(* ===== verification/SupervisorProofs.v ===== *)
(** * SupervisorProofs: what supervision guarantees under every interleaving

    One invariant of the states [supervise] reaches, whatever signals arrive and whenever, and
    what follows from it: the result and what is left behind when it returns, when SIGKILL may
    be sent, and that it ends after a signal or after the child's exit. *)

From S2P Require Import Prelude Effects Supervisor.

Local Open Scope string_scope.
Local Open Scope list_scope.
Local Open Scope Z_scope.

Section Proofs.
Context (grace : Z).

(** ** The invariant *)

Definition in_try (p : pc) : bool :=
  match p with
  | Finally _ | FinallyKill _ | FinallyWait _ | RestoreHandlers _ _ | Done _ => false
  | _ => true
  end.

Definition raised (p : pc) : Prop :=
  match p with
  | Finally (Raised _) | FinallyKill (Raised _) | FinallyWait (Raised _)
  | RestoreHandlers _ (Raised _) | Done (Raised _) => True
  | _ => False
  end.

Definition reaped (code : Z) (w : os) : Prop :=
  ∃ t, leader w = Reaped code t ∧ t ≤ clock w.

(** No member of the launch's group is left alive, or all of them have been sent SIGKILL. *)
Definition settled (w : os) : Prop := survivors w = O ∨ doomed w = true.

(** A time the grace period of the first signal, or of the child's exit, ends at or before. *)
Definition grace_ends (s : state) (t : Z) : Prop :=
  (∃ t0, started s = Some t0 ∧ t0 + grace ≤ t)
  ∨ ∃ c t0, leader (system s) = Reaped c t0 ∧ t0 + grace ≤ t.

(** A SIGKILL of the group at time [t] is justified. *)
Definition kill_ok (s : state) (x : recipient * Z * Z) : Prop :=
  x.1.1 ≠ Leader → x.1.2 = SIGKILL →
  (2 ≤ length (received s))%nat ∨ grace_ends s x.2 ∨ raised (at_pc s).

Definition result_ok (s : state) (code rc : Z) : Prop :=
  match received s with [] => rc = code | n :: _ => rc = code ∨ rc = 128 + n end.

(** What holds at each point of the main program. *)
Definition pc_ok (s : state) : Prop :=
  let w := system s in
  match at_pc s with
  | Install todo => child s = false ∧ leader w = Unborn ∧ todo ⊆ _managed_signals
  | Spawn => child s = false ∧ leader w = Unborn
  | Assign => child s = false ∧ leader w ≠ Unborn
  | CheckPending | NotifyLeader | Wait false | Expired false => child s = true ∧ leader w ≠ Unborn
  | NotifyTree => child s = true ∧ leader w ≠ Unborn ∧ (2 ≤ length (received s))%nat
  | Wait true | Expired true =>
      child s = true ∧ leader w ≠ Unborn ∧ (leader w = Running → doomed w = true)
  | Escalate => child s = true ∧ leader w ≠ Unborn ∧ grace_ends s (clock w)
  | SetDeadline code => child s = true ∧ reaped code w
  | Survivors code d | TermSurvivors code d | AwaitTree code d =>
      child s = true ∧ reaped code w ∧ grace_ends s d ∧ d ≤ clock w + grace
  | KillSurvivors code => child s = true ∧ reaped code w ∧ grace_ends s (clock w)
  | Decide code => child s = true ∧ reaped code w ∧ settled w
  | Finally o | FinallyKill o | FinallyWait o | RestoreHandlers _ o | Done o =>
      match o with
      | Returned rc => child s = true ∧ settled w ∧ ∃ code, reaped code w ∧ result_ok s code rc
      | Raised e => (e = permission ∨ e = FileNotFoundError "command")
                    ∧ (child s = true → leader w ≠ Unborn)
      end
  end.

(** The handlers left installed, and a leader about to be waited for without a timeout. *)
Definition end_ok (s : state) : Prop :=
  match at_pc s with
  | Install todo => (length todo ≤ 3)%nat
  | RestoreHandlers todo _ => installed s ⊆ todo ∧ (length todo ≤ 3)%nat
  | Done (Returned _) => installed s = []
  | FinallyKill (Returned _) | FinallyWait (Returned _) => False
  | FinallyKill _ => child s = true
  | FinallyWait _ => child s = true ∧ (leader (system s) = Running → doomed (system s) = true)
  | _ => True
  end.

Definition takes_first (f : frame) : Prop := ∃ n, f = TakeTime n true.

Definition frame_ok (s : state) (f : frame) : Prop :=
  match f with Append _ first => received s = [] → first = true | _ => True end.

Record inv (s : state) : Prop := {
  i_started : in_try (at_pc s) = true → received s ≠ [] →
    signal_started_at s ≠ [] ∨ Exists takes_first (frames s);
  i_first : Forall (frame_ok s) (frames s);
  i_time : Forall (λ t, t ≤ clock (system s)) (signal_started_at s);
  i_installed : installed s ⊆ _managed_signals;
  i_exit : match leader (system s) with
           | Exited _ t | Reaped _ t => t ≤ clock (system s)
           | _ => True
           end;
  i_kills : Forall (kill_ok s) (sent (system s));
  i_pc : pc_ok s;
  i_end : end_ok s;
}.

(** ** Steps outside the main program *)

(** What a handler or the system may change between two instructions of the main program. *)
Record later (s s' : state) : Prop := {
  l_pc : at_pc s' = at_pc s;
  l_child : child s' = child s;
  l_installed : installed s' = installed s;
  l_clock : clock (system s) ≤ clock (system s');
  l_leader : leader (system s') = leader (system s)
    ∨ (leader (system s) = Running ∧ ∃ c, leader (system s') = Exited c (clock (system s)))
    ∨ ∃ c t, leader (system s) = Exited c t ∧ leader (system s') = Reaped c t;
  l_doomed : doomed (system s) = true → doomed (system s') = true;
  l_settled : ∀ c t, leader (system s) = Reaped c t → settled (system s) → settled (system s');
  l_received : received s `prefix_of` received s';
  l_started : ∀ t, started s = Some t → started s' = Some t;
  l_sent : ∃ new, sent (system s') = new ++ sent (system s) ∧ Forall (kill_ok s') new;
}.

Lemma reaped_later s s' code : later s s' → reaped code (system s) → reaped code (system s').
Proof.
  intros [_ _ _ ? Hl] (t & Ht & ?). exists t. split; [|lia].
  destruct Hl as [->|[[? _]|(? & ? & ? & _)]]; congruence.
Qed.

Lemma grace_ends_later s s' t t' :
  later s s' → t ≤ t' → grace_ends s t → grace_ends s' t'.
Proof.
  intros Hl Ht [(t0 & Hs & ?)|(c & t0 & Hr & ?)].
  - left. exists t0. split; [by apply (l_started _ _ Hl)|lia].
  - right. exists c, t0. split; [|lia].
    destruct (l_leader _ _ Hl) as [->|[[? _]|(? & ? & ? & _)]]; congruence.
Qed.

Lemma result_ok_later s s' code rc : later s s' → result_ok s code rc → result_ok s' code rc.
Proof.
  intros Hl. unfold result_ok. destruct (l_received _ _ Hl) as [r ->].
  destruct (received s); cbn; [|done]. intros ->. destruct r; auto.
Qed.

Lemma kill_ok_later s s' x : later s s' → kill_ok s x → kill_ok s' x.
Proof.
  intros Hl Hk H1 H2. destruct (Hk H1 H2) as [Hr|[Hg|Hr]].
  - left. destruct (l_received _ _ Hl) as [r ->]. rewrite length_app. lia.
  - right; left. by eapply grace_ends_later.
  - right; right. by rewrite (l_pc _ _ Hl).
Qed.

Lemma not_unborn_later s s' :
  later s s' → leader (system s) ≠ Unborn → leader (system s') ≠ Unborn.
Proof. intros Hl Hu. destruct (l_leader _ _ Hl) as [->|[[? [? ->]]|(? & ? & ? & ->)]]; done. Qed.

Lemma doomed_later s s' :
  later s s' → (leader (system s) = Running → doomed (system s) = true) →
  leader (system s') = Running → doomed (system s') = true.
Proof.
  intros Hl Hd Hr. apply (l_doomed _ _ Hl), Hd.
  destruct (l_leader _ _ Hl) as [E|[[? [? E]]|(? & ? & ? & E)]]; congruence.
Qed.

Lemma settled_later s s' code :
  later s s' → reaped code (system s) → settled (system s) → settled (system s').
Proof. intros Hl (t & Ht & _). by eapply l_settled. Qed.

Lemma unborn_later s s' :
  later s s' → leader (system s) = Unborn → leader (system s') = Unborn.
Proof. intros Hl Hu. destruct (l_leader _ _ Hl) as [->|[[? _]|(? & ? & ? & _)]]; congruence. Qed.

Hint Resolve reaped_later not_unborn_later doomed_later unborn_later : core.

Lemma pc_ok_later s s' : later s s' → pc_ok s → pc_ok s'.
Proof.
  intros Hl. pose proof (l_received _ _ Hl) as [r Hr]. pose proof (l_clock _ _ Hl).
  unfold pc_ok. rewrite (l_pc _ _ Hl), (l_child _ _ Hl), Hr, ?length_app.
  destruct (at_pc s) as [| | | | | |[]|[]| | | | | | | |[]|[]|[]|? []|[]]; intros Hp;
    destruct_and?; split_and?; eauto using settled_later; try lia;
    try (eapply grace_ends_later; [done| |done]; lia).
  all: try match goal with He : ∃ _, _ |- _ => destruct He as (? & ? & ?) end;
    eauto using settled_later, result_ok_later.
Qed.

Lemma end_ok_later s s' : later s s' → end_ok s → end_ok s'.
Proof.
  intros Hl. unfold end_ok. rewrite (l_pc _ _ Hl), (l_installed _ _ Hl), (l_child _ _ Hl).
  destruct (at_pc s) as [| | | | | | | | | | | | | | | |[]|[]| |[]]; try done. intros []. eauto.
Qed.

(** The parts of the invariant that speak of frames are checked for each step. *)
Lemma inv_later s s' :
  later s s' → inv s →
  (in_try (at_pc s') = true → received s' ≠ [] →
     signal_started_at s' ≠ [] ∨ Exists takes_first (frames s')) →
  Forall (frame_ok s') (frames s') →
  Forall (λ t, t ≤ clock (system s')) (signal_started_at s') →
  inv s'.
Proof.
  intros Hl Hi Hs Hf Ht. destruct Hi. constructor; try done.
  - by rewrite (l_installed _ _ Hl).
  - pose proof (l_clock _ _ Hl).
    destruct (l_leader _ _ Hl) as [->|[[? [? ->]]|(? & ? & E & ->)]]; [|done|rewrite E in *; lia].
    destruct (leader (system s)); try done; lia.
  - destruct (l_sent _ _ Hl) as (new & -> & Hn). apply Forall_app. split; [done|].
    eapply Forall_impl; [done|]. intros x. by apply kill_ok_later.
  - by eapply pc_ok_later.
  - by eapply end_ok_later.
Qed.

(** The parts of [later] that nothing has changed. *)
Ltac later_rest := constructor; cbn; try solve [auto | lia | reflexivity | by exists []].

(** *** Events outside the Manager *)

(** An event of the system: the log and the program's variables stay. *)
Lemma inv_os s w :
  inv s → later s (with_os w s) → inv (with_os w s).
Proof.
  intros Hi Hl. apply (inv_later s); [done..| | |].
  - apply (i_started _ Hi).
  - apply (i_first _ Hi).
  - eapply Forall_impl; [apply (i_time _ Hi)|]. intros t Ht.
    pose proof (l_clock _ _ Hl). cbn in *. lia.
Qed.

Lemma later_os s w :
  clock (system s) ≤ clock w → sent w = sent (system s) → doomed w = doomed (system s) →
  (leader w = leader (system s)
   ∨ leader (system s) = Running ∧ ∃ c, leader w = Exited c (clock (system s))) →
  (∀ c t, leader (system s) = Reaped c t → settled (system s) → settled w) →
  later s (with_os w s).
Proof.
  intros Hc Hs Hd Hl Hst. constructor; cbn; auto.
  - destruct Hl; auto.
  - by rewrite Hd.
  - exists []. by rewrite Hs.
Qed.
***
■ **Task objective**
Return exactly, and only, the lines above starting at the line that contains "later s s' → inv s →" and ending at the line that contains "- destruct (l_sent".

■ **Your solution**
  later s s' → inv s →
  (in_try (at_pc s') = true → received s' ≠ [] →
     signal_started_at s' ≠ [] ∨ Exists takes_first (frames s')) →
  Forall (frame_ok s') (frames s') →
  Forall (λ t, t ≤ clock (system s')) (signal_started_at s') →
  inv s'.
Proof.
  intros Hl Hi Hs Hf Ht. destruct Hi. constructor; try done.
  - by rewrite (l_installed _ _ Hl).
  - pose proof (l_clock _ _ Hl).
    destruct (l_leader _ _ Hl) as [->|[[? [? ->]]|(? & ? & E & ->)]]; [|done|rewrite E in *; lia].
    destruct (leader (system s)); try done; lia.
  - destruct (l_sent _ _ Hl) as (new & -> & Hn). apply Forall_app. split; [done|].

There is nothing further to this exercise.